Oceans are beautiful, but can become dangerous quickly. Potential hazards include sand holes, high tides, swift currents, cold water, and fast moving debris. It’s wise to check the forecast before going to the beach. The forecast should make you aware of any ‘high tide advisory’. If you don’t do this beforehand, you can evaluate the tide from the beach. Double the biggest wave to know how big they might get during your visit. Always keep an eye on the ocean to detect oncoming waves. Keep your eyes on children at all times. It only takes a moment to get into serious trouble with the ocean.

Wear flotation equipment when in a boat, on a jet ski, or just going in the ocean if it makes you feel more comfortable. Cold water can quickly steal your strength, so be aware of this vulnerability as well. If you are caught in a tide you feel out of control in, swim toward the beach parallel to the wave until you’re able to switch directions toward the safety of the beach. It’s best not to attempt to save someone who has been caught in the tide. Wave down help from a designated beach rescue tower or building.

Lakes

The most alarming dangers of swimming in lakes is not knowing the depth of where you are swimming, thunderstorms, and being far away from professional help or assistance if something were to happen. The first things you need to commit to when being as safe as possible at the lake is being trained in CPR because you might have to be the first-responder. To prevent an emergency from happening, avoid drinking alcohol while at the beach and do not play games, talk on the phone, or do anything that will distract you from watching children while at the beach. Even if your children have been taught to swim, drowning can make people panic and forget what they’ve learned. Never use pool noodles, floaties, or other floatation devices instead of life jackets. These items are not meant to prevent drowning and cannot be relied on for safety purposes. Always wear them when boating.

Rivers, Streams, and Waterfalls

These bodies of water are some of the most dangerous because they are always moving and their currents can be very strong. Like lakes, determining the depth of these waters is unpredictable so never dive or jump from cliffs. If you are trying to cross or swim in these bodies of water, unbuckle your pack if you are wearing one because the weight can pull you under if the water takes you. There are packs that have the ability to become floatation devices. Investing in this is wise. Otherwise, you can wear a life jacket at all times.
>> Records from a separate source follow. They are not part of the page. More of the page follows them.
(** Modelled from the spec: singleton.BlockByIPs is not in this file.
    [Block] "validates each address is a well-formed network
    address/prefix; fails with ValidationError on malformed input.
    Adds all addresses to the BlockSet (idempotent union), then calls
    Registry.EvictByAddress for the same set".  What counts as
    well-formed is the parameter [wf]. *)
Definition Block (wf : string -> bool) (addrs : list string) (st : State)
  : option error * State :=
  if forallb wf addrs
  then (None,
        mkState (users st) (next_id st) (store_fault st)
                (EvictByAddress (list_to_set addrs) (sessions st))
                (blockset st ∪ list_to_set addrs))
  else (Some (Classified ValidationError "malformed address"), st).

(** Modelled from the spec: singleton.OnUserDelete is not in this file.
    Each identity is deleted from the store, a persistence failure is
    reported through the injected formatter, and the sessions of the
    deleted accounts are evicted. *)
Definition OnAccountDeleted (ids : list Z)
    (errorf : string -> list error -> error) (st : State)
  : option error * State :=
  match store_fault st with
  | Some msg => (Some (errorf "%v" [Foreign "gorm" msg]), st)
  | None =>
      (None,
       mkState (filter (fun u => ID u ∉ ids) (users st)) (next_id st)
               (store_fault st)
               (filter (fun s => UserID s ∉ ids) (sessions st))
               (blockset st))
  end.

(** *** One notion of well-formed address: dotted-quad IPv4, with an
    optional prefix length. *)
Fixpoint fields (sep : ascii) (s : string) : list string :=
  match s with
  | EmptyString => [EmptyString]
  | String a rest =>
      if Ascii.eqb a sep then EmptyString :: fields sep rest
      else match fields sep rest with
           | f :: fs => String a f :: fs
           | [] => [String a EmptyString]
           end
  end.

Definition number_upto (bound : Z) (s : string) : bool :=
  match s with
  | EmptyString => false
  | _ =>
      match digits s 0 with
      | Some n => (Z.of_nat (String.length s) <=? 3) && (n <=? bound)
      | None => false
      end
  end.

Definition ipv4 (s : string) : bool :=
  match fields "."%char s with
  | [a; b; c; d] => forallb (number_upto 255) [a; b; c; d]
  | _ => false
  end.

Definition ipv4_or_prefix (s : string) : bool :=
  match fields "/"%char s with
  | [a] => ipv4 a
  | [a; n] => ipv4 a && number_upto 32 n
  | _ => false
  end.

(** The collaborators, for a given notion of well-formed address. *)
Definition collaborators (wf : string -> bool) : Collaborators State := {|
  CtxKeyAuthorizedUser := "ckau";
  CtxKeyRealIPStr := "ckri";
  RoleMember := 1;
  DefaultCost := 10;
  bcrypt_CompareHashAndPassword := CompareHashAndPassword;
  bcrypt_GenerateFromPassword := GenerateFromPassword;
  gorm_users := rows;
  gorm_Save := Save;
  gorm_Create := Create;
  singleton_OnUserUpdate := fun _ st => st;
  singleton_OnUserDelete := OnAccountDeleted;
  singleton_GetOnlineUsers := List;
  singleton_GetOnlineUserCount := Count;
  singleton_BlockByIPs := Block wf
|}.

#[global] Instance ipv4_collaborators : Collaborators State :=
  collaborators ipv4_or_prefix.

(** A store with an administrator and a member, two live sessions. *)
Definition admin : User := mkUser 1 "admin" (hash_of "hunter22") 0.
Definition alice : User := mkUser 2 "alice" (hash_of "correct horse") 1.

Definition st0 : State :=
  mkState [admin; alice] 3 None
          [mkOnlineUser 11 2 "10.0.0.2" 200; mkOnlineUser 10 1 "10.0.0.1" 100]
          ∅.

Definition w0 : World State := mkWorld st0 [].

(** A request authenticated as [u], coming from [ip]. *)
Definition request {B} (u : User) (ip : string)
    (query : list (string * list string)) (body : B + error) : Context B :=
  mkContext {[ "ckau" := AnyUser (Some u); "ckri" := AnyString ip ]}
            (list_to_map query) body.

(** A request that passed no authentication. *)
Definition anonymous {B} (body : B + error) : Context B :=
  mkContext ∅ ∅ body.

End Sim.

(** ** Properties of the handlers, for any collaborators *)

(** [r] is a return with an error of kind [k]. *)
Definition fails_with {X A} (r : run X (A * option error)) (k : ErrorClass) : Prop :=
  exists a err w', r = Done (a, Some err) w' /\ classify err = Some k.

(** The values listOnlineUser computes for its two query parameters,
    read off the two [if]s. *)
Definition clamp_limit (q : string) : Z :=
  let '(limit, err) := Atoi q in
  if notnil err || (limit <? 1) then 25 else limit.

Definition clamp_offset (q : string) : Z :=
  let '(offset, err) := Atoi q in
  if notnil err || (offset <? 0) then 0 else offset.

(** The world a run ends in, whether it returned or panicked. *)
Definition world_of {X A} (r : run X A) : World X :=
  match r with
  | Done _ w => w
  | Panic _ w => w
  end.

(** [r] is a panic. *)
Definition panics {X A} (r : run X A) : Prop :=
  exists msg w', r = Panic msg w'.

(** The value under a context key is a non-nil *model.User. *)
Definition holds_user (v : Any) : Prop := exists u, v = AnyUser (Some u).

(** [c] is a call of singleton.OnUserUpdate. *)
Definition is_OnUserUpdate (c : Call) : bool :=
  match c with
  | Call_OnUserUpdate _ => true
  | _ => false
  end.

(** *** Characters of a string

    utf8.RuneCountInString, after Go's unicode/utf8: the number of
    runes of a string read as UTF-8.  A leading byte followed by the
    continuation bytes its range asks for is one rune; any other byte
    is a rune of width 1. *)
Definition byte_of (a : ascii) : Z := Z.of_nat (nat_of_ascii a).

(** The byte [i] places into [s] exists and lies in [lo, hi]. *)
Definition between (lo hi : Z) (s : string) (i : nat) : bool :=
  match String.get i s with
  | Some a => (lo <=? byte_of a) && (byte_of a <=? hi)
  | None => false
  end.

(** Width of the rune that starts with byte [c], followed by [rest]. *)
Definition rune_width (c : ascii) (rest : string) : nat :=
  let b := byte_of c in
  if b <? 128 then 1%nat                       (* ASCII *)
  else if b <? 194 then 1%nat                  (* 0x80-0xC1: no leading byte *)
  else if b <=? 223 then                       (* 0xC2-0xDF: two bytes *)
    if between 128 191 rest 0 then 2%nat else 1%nat
  else if b <=? 239 then                       (* 0xE0-0xEF: three bytes *)
    let lo := if b =? 224 then 160 else 128 in
    let hi := if b =? 237 then 159 else 191 in
    if between lo hi rest 0 && between 128 191 rest 1 then 3%nat else 1%nat
  else if b <=? 244 then                       (* 0xF0-0xF4: four bytes *)
    let lo := if b =? 240 then 144 else 128 in
    let hi := if b =? 244 then 143 else 191 in
    if between lo hi rest 0 && between 128 191 rest 1 && between 128 191 rest 2
    then 4%nat else 1%nat
  else 1%nat.                                  (* 0xF5-0xFF *)

(** Runes of [s], the first [skip] bytes belonging to a rune already
    counted. *)
Fixpoint runes_from (skip : nat) (s : string) : nat :=
  match s with
  | EmptyString => 0%nat
  | String c rest =>
      match skip with
      | S k => runes_from k rest
      | O => S (runes_from (rune_width c rest - 1) rest)
      end
  end.

Definition RuneCountInString (s : string) : nat := runes_from 0 s.

(** Three times U+00E9 (e with acute accent) in UTF-8: three characters,
    six bytes. *)
Definition three_e_acute : string :=
  string_of_list_ascii (ascii_of_nat <$> [195; 169; 195; 169; 195; 169]%nat).

(** Unfold the monad down to matches on the collaborators' answers. *)
Ltac run_handler :=
  unfold ShouldBindJSON, Get, MustGet, assertUser, deref,
         GenerateFromPassword, DB_Omit_Find, DB_Save, DB_Create,
         OnUserUpdate, OnUserDelete, GetOnlineUsers, GetOnlineUserCount,
         BlockByIPs, call, panic, mbind, M_bind, mret, M_ret in *.

Lemma new_calls_same {X} (w : World X) : new_calls w w = [].
Proof. unfold new_calls. apply drop_all. Qed.

Lemma new_calls_app {X} (w : World X) (x : X) (l : list Call) :
  new_calls w (mkWorld x (calls w ++ l)) = l.
Proof. unfold new_calls. simpl. apply drop_app_length. Qed.

Lemma notnil_true (err : option error) : notnil err = true <-> err <> None.
Proof. destruct err; simpl; split; intros; congruence. Qed.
If the water takes you, do not attempt to stand. Standing in water is one of the surest ways to be taken under water. Instead, lie on your back with your legs and feet pointed down stream. Stick your toes toward the sky and prepare to beat off jagged rocks on the way down to safety in a less rapid area of water. Most drownings occur with elements of panic, trying to stand, and then getting your legs stuck between rocks, fallen trees, or other debris. It’s best to observe these waters from designated trails and areas where signage approves viewing.